[[ Data for processing open ]]

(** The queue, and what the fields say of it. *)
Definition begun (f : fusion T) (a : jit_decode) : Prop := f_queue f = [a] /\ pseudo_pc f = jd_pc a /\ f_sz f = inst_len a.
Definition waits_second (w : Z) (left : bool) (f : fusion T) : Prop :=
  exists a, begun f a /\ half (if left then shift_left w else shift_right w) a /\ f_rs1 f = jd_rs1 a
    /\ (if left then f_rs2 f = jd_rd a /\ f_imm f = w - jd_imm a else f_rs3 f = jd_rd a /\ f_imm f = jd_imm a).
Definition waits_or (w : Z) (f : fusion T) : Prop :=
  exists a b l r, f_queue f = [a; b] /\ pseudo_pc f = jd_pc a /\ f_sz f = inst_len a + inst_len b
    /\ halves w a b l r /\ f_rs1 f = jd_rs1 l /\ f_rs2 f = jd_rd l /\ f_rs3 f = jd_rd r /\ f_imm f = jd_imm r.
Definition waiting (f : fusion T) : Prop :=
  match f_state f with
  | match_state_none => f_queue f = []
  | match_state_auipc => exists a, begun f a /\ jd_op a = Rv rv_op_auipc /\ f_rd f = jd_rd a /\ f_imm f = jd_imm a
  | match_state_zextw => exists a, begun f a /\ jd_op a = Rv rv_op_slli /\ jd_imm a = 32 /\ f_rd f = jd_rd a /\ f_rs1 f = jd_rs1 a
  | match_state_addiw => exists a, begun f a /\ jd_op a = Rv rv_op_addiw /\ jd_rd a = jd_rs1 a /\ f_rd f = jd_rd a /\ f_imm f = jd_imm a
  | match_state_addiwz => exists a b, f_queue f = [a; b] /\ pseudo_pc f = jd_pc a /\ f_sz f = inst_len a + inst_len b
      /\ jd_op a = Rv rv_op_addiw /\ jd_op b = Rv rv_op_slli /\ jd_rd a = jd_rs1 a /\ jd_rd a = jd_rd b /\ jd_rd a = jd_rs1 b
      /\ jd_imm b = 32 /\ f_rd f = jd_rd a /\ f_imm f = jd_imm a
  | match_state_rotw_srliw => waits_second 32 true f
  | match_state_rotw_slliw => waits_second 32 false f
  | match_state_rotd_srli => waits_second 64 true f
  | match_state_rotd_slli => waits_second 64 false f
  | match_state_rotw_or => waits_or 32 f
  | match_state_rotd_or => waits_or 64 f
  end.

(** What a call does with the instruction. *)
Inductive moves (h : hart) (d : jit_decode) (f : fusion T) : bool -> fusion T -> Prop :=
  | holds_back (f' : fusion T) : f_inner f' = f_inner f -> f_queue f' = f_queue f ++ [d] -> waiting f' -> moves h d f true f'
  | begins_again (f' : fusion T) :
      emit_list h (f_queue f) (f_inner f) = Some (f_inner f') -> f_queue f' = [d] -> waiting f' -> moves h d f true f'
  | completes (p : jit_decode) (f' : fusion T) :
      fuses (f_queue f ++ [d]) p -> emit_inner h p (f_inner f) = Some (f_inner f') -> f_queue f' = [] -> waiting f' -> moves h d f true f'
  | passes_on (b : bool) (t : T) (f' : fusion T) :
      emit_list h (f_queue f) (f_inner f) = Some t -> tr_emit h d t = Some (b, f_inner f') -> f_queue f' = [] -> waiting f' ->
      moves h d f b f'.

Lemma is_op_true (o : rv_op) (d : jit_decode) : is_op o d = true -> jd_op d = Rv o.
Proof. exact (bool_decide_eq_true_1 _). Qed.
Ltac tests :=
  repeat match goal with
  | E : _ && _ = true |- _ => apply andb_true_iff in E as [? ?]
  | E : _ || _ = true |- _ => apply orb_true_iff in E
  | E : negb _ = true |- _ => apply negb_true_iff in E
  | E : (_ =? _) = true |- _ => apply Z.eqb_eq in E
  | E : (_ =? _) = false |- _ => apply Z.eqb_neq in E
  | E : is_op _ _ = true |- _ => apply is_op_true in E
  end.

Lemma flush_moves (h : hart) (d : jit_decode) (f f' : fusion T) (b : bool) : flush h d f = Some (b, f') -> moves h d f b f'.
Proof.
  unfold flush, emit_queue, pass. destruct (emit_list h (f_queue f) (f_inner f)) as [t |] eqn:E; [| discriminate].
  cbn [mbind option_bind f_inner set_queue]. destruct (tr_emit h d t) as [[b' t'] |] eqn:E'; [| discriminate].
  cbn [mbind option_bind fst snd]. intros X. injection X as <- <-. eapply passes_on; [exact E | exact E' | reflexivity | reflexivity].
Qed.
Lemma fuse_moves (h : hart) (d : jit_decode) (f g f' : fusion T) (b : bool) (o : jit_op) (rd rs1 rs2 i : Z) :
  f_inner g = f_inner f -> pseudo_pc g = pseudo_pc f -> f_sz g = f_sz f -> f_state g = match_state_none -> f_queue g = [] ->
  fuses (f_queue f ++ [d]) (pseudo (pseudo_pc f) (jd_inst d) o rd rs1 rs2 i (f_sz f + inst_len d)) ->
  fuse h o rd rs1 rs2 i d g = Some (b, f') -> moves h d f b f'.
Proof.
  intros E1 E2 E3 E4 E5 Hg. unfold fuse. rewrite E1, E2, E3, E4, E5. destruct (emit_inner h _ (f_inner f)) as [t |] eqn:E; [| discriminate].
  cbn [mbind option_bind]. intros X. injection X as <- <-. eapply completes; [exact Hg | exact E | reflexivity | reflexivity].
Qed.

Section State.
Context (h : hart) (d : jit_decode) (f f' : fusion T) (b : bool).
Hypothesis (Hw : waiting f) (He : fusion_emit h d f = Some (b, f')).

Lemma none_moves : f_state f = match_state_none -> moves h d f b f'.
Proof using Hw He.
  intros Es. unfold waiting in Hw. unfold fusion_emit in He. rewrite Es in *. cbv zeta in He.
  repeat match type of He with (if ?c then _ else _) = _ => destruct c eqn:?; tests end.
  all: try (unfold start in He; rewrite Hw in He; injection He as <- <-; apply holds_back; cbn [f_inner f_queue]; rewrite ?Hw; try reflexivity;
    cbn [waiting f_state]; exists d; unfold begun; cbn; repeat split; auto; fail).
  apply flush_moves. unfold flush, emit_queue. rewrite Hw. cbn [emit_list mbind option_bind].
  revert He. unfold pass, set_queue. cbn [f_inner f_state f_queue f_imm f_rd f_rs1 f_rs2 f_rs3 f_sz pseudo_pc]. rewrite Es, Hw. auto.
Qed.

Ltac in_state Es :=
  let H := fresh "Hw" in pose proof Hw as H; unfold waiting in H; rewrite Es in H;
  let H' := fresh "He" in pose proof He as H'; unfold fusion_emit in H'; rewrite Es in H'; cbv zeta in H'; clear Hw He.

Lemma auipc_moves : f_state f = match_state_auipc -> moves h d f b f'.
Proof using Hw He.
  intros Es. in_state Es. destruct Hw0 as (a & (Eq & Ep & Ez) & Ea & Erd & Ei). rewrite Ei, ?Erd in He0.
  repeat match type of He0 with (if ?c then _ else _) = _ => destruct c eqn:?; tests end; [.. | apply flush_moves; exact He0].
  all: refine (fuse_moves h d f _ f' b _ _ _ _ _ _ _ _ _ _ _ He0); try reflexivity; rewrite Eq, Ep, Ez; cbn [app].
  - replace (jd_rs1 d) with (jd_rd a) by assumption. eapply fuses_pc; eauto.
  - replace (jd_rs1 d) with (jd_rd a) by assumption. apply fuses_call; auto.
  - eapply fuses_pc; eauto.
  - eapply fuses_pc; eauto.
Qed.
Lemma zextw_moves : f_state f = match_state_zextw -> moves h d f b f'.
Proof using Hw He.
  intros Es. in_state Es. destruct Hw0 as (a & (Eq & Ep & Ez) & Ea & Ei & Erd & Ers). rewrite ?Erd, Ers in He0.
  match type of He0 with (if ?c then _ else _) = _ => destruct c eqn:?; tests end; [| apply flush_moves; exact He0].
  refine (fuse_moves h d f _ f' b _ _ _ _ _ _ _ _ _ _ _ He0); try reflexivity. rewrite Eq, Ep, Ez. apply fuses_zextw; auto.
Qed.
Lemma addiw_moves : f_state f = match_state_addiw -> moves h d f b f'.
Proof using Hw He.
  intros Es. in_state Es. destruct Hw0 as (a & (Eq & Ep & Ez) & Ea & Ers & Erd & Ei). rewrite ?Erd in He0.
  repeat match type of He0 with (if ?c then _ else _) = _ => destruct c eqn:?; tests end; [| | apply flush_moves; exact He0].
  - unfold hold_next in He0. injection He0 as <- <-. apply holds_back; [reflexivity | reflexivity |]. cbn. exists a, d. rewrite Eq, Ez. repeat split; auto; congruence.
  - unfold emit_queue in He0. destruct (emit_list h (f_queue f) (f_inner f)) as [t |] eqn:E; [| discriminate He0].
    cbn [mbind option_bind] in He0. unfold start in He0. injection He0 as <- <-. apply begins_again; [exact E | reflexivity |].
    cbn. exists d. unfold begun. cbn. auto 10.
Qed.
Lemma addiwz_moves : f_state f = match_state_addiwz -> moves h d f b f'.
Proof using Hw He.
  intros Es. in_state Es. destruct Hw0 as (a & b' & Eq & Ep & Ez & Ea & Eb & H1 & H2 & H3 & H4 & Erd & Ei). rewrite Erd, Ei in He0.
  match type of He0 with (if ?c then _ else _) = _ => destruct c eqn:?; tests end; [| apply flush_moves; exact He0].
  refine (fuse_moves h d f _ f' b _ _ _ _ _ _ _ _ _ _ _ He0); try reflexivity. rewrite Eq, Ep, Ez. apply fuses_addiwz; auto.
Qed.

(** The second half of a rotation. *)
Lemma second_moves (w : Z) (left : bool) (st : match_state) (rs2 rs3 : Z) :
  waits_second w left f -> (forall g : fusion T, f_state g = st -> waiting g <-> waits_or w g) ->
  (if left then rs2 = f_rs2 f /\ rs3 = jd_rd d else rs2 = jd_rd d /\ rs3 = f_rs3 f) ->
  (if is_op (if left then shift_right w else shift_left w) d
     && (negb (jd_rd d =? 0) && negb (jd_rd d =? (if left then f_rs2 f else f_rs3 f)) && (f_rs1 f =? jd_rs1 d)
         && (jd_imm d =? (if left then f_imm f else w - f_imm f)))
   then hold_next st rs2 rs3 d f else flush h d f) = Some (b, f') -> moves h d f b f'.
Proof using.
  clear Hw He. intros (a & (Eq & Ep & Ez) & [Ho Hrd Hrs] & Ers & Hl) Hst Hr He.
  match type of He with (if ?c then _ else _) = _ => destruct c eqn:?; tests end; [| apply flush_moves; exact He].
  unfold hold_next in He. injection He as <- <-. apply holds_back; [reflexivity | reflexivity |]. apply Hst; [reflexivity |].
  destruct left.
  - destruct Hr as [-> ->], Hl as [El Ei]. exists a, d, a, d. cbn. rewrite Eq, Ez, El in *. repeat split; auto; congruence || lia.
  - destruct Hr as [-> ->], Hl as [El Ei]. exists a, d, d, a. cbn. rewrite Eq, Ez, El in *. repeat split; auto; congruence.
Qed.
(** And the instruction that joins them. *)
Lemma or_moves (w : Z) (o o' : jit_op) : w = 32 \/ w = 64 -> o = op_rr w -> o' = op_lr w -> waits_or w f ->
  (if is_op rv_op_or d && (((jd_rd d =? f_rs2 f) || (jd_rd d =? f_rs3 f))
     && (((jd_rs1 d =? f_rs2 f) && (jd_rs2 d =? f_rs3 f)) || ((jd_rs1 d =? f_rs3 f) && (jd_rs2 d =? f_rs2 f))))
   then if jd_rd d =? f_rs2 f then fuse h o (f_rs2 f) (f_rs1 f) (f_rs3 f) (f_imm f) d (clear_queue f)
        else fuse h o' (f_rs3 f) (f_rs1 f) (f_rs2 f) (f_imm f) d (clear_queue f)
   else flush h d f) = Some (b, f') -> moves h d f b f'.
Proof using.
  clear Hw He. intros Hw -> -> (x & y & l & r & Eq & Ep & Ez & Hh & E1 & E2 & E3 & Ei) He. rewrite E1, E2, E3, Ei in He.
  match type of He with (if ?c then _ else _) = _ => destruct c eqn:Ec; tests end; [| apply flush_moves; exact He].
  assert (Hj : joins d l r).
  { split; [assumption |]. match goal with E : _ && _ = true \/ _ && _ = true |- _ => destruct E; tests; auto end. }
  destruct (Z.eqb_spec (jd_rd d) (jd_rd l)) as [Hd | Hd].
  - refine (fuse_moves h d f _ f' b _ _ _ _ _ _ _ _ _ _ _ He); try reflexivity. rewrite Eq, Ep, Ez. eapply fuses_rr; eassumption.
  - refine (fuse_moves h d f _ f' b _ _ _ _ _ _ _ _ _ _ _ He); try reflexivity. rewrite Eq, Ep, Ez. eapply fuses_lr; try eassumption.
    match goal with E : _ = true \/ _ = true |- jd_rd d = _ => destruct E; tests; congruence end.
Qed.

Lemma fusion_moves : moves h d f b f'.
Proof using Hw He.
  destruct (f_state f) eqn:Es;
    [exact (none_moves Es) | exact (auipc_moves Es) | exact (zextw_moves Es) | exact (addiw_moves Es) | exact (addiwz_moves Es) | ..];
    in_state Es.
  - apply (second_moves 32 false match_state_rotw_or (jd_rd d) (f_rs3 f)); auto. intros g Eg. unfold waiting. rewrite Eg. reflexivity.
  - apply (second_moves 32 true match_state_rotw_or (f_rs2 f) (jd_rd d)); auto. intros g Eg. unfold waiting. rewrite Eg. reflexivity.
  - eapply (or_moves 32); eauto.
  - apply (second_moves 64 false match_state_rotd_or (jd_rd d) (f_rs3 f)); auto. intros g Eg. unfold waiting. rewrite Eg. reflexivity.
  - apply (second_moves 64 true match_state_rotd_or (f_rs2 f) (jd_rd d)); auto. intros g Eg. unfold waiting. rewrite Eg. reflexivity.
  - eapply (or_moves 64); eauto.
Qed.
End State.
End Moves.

[[ Data for processing closed ]]

- _Problem to solve_
Where a line above includes "negb", copy that line.

- _Expected output_
  | E : negb _ = true |- _ => apply negb_true_iff in E
     && (negb (jd_rd d =? 0) && negb (jd_rd d =? (if left then f_rs2 f else f_rs3 f)) && (f_rs1 f =? jd_rs1 d)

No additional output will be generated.